The question is if the madrasa system is gone from where the community does fulfil its theological and religious needs?

I think for the remedy an Ataturk is required and Modi could not be one. In this context, some words are due about Ataturk and how he built modern Turkey. Turkey in the twentieth century’s beginning was at a crossroad. It was called by European scholars and historians the Sick man of Europe. The old Ottoman Caliphate system was in a stalemate and numb situation, corrupt, rotten, sluggish, and bankrupt, it was handicapped by the traditional thinking of Sufis, Ulama, and selfish political class. All these elements combined made turkey unable to go forward and face the challenges ahead. The last caliph Abdul Hamid with all his supposed capabilities, piety, love of prophet, and caring to the Muslim Ummah, was an autocrat and dictator, who ruled Turkey for 31 years with an iron hand. He made it a police state where the secret agents were ruling the roost.
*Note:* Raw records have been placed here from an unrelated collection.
Lemma build_steps_cons b p step rest w p' w' :
  (s <-! build_step b p step ;;
   match s with None => st_ok p | Some s => account_step b p s end) w = (Some (Ok p'), w') ->
  build_steps b p (step :: rest) w = build_steps b p' rest w'.
Proof.
  intros E. apply st_try_inv in E as (so & w1 & E1 & E). cbn [build_steps].
  rewrite (st_try_Ok _ _ _ _ _ E1). destruct so as [s|]; [by rewrite (st_try_Ok _ _ _ _ _ E)|].
  by apply st_ok_inv in E as [-> ->].
Qed.

Lemma exact_transfers_built b l p w :
  Forall (fun rn => 0 < rn.2 /\ rn.2 + tx_fee b < 2 ^ 64) l ->
  (tx_fee_pointer p = 0 \/ tx_fee_pointer p = tx_fee b /\ tx_fee b <= sol_balance_pointer p) ->
  0 <= tx_fee b ->
  is_u64 (sol_balance_pointer p) -> is_u64 (token_balance_pointer p) ->
  is_u64 (min_sol_to_keep_after_pointer p) ->
  exists p', build_steps b p (exact_transfers l) w = (Some (Ok p'), w) /\
    action_ixs p' = action_ixs p ++ ((fun rn => SystemTransfer (sniper_pubkey b) rn.1 rn.2) <$> l).
Proof.
  intros Hl. revert p. induction Hl as [|[r n] l [Hn Hf] _ IH]; intros p Hfp Hb Hs Ht Hk.
  { exists p. cbn. by rewrite app_nil_r. }
  cbn [fst snd] in Hn, Hf.
  destruct (exact_transfer_step b p r n w) as (p1 & E1 & Hix & Hz & Hs1 & Ht1 & Hk1);
    [done | lia | lia | done.. | lia |].
  destruct (IH p1) as (p' & E & Hix'); [by left | done..|].
  exists p'. unfold exact_transfers. rewrite fmap_cons. rewrite (build_steps_cons _ _ _ _ _ _ _ E1).
  split; [exact E|]. rewrite Hix', Hix. by rewrite <- app_assoc.
Qed.

(** Lamports are not checked.  A list of exact SOL transfers is built as
    asked, every one in order, as soon as the wallet's balance covers the fee of
    the transaction, however much more than the balance their sum is. *)
Theorem sol_transfers_unchecked action price cu w l n fee w1 tok w2 :
  action.(action_payload) = exact_transfers l ->
  get_balance (pubkey action.(sniper)) w = (Some (Ok n), w1) -> is_u64 n ->
  compute_tx_fee price cu w = (Some (Ok fee), w) -> 0 < fee <= n ->
  Forall (fun rn => 0 < rn.2 /\ rn.2 + fee < 2 ^ 64) l ->
  get_token_balance (pubkey action.(sniper)) 0 w1 = (Some tok, w2) -> is_u64 (or_zero tok) ->
  exists bal w', build_instructions action price cu w
    = (Some (Ok (bal, (fun rn => SystemTransfer (pubkey action.(sniper)) rn.1 rn.2) <$> l)), w') /\
    sol bal = n.
Proof.
  intros Hp Hbal Hn Hfee Hle Hl Htok Hu. unfold build_instructions.
  assert (Htokens : get_tokens_used_in_tx (action_payload action) = ∅).
  { rewrite Hp. clear. unfold get_tokens_used_in_tx, exact_transfers.
    induction l as [|rn l IH]; [done|]. exact IH. }
  rewrite Htokens. cbn zeta.
  assert (E1 : @st_lift World ExecutionError _ (get_balance (pubkey (sniper action))) w = (Some (Ok (Ok n)), w1))
    by (unfold st_lift, st_bind; by rewrite Hbal).
  rewrite (st_try_Ok _ _ _ _ _ E1). cbn [or_zero].
  replace (n =? 0) with false by lia. rewrite size_empty, elements_empty. cbn [Nat.ltb Nat.leb head default].
  assert (E2 : @st_lift World ExecutionError _ (get_token_balance (pubkey (sniper action)) 0) w1 = (Some (Ok tok), w2))
    by (unfold st_lift, st_bind; by rewrite Htok).
  rewrite (st_try_Ok _ _ _ _ _ E2).
  destruct (compute_tx_fee_pure _ _ _ _ _ Hfee) as [_ Hfee'].
  rewrite (st_try_Ok _ _ _ _ _ (Hfee' w2)). replace (n <? fee) with false by lia.
  match goal with |- context [build_steps ?b ?p _] => set (b0 := b); set (p0 := p) end.
  destruct (exact_transfers_built b0 l p0 w2) as (p' & E & Hix);
    [done | right; cbn; split; [done | lia] | cbn; lia | done | done | unfold is_u64; cbn; lia |].
  rewrite Hp. rewrite (st_try_Ok _ _ _ _ _ E). rewrite Hix. by eexists _, _.
Qed.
The Shaikhulislam(chief of the Ulema) and other Ulema were so rigid, narrow-minded, and incompetent that there was no room for any reform. Then Turkey was invaded by colonial forces, Arabs rose against it in connivance with Allied forces in the Second World War resulting in the defeating Germany and her ally Turkey. Then Turkey as a defeated and fractured country went to chaos and asunder. At that point in time Mustufa Kamal Ata Turk came forward to rescue his nation, he abolished the caliphate and opted for a secular political and educational system. This is why Mustufa Kamal in the Muslim religious circle and among Islamists is the most hated and most abused person all over the world today. Yet it should not be ignored that the main hurdle in the way of reform was traditional Ulama and Sufis. They had been giving fatwas against using new techniques, new inventions, and even against new scientific training of army cadres, which was so much needed at that time as the county was besieged and invaded by her enemies from everywhere. Against this backdrop, Mustufa Kamal came to rescue his people and abolished the old political and educational system. Yes, in his reform drive he did some blunders also, for example, he changed the Turkish script from Arabic and Persian into Roman letters, cutting the new generation from its enriched past altogether. Likewise decreed for Azan to be told in Turkish etc. etc. So we can safely say that Ataturk’s ultra-secular dose was unnecessary but it was needed at that juncture.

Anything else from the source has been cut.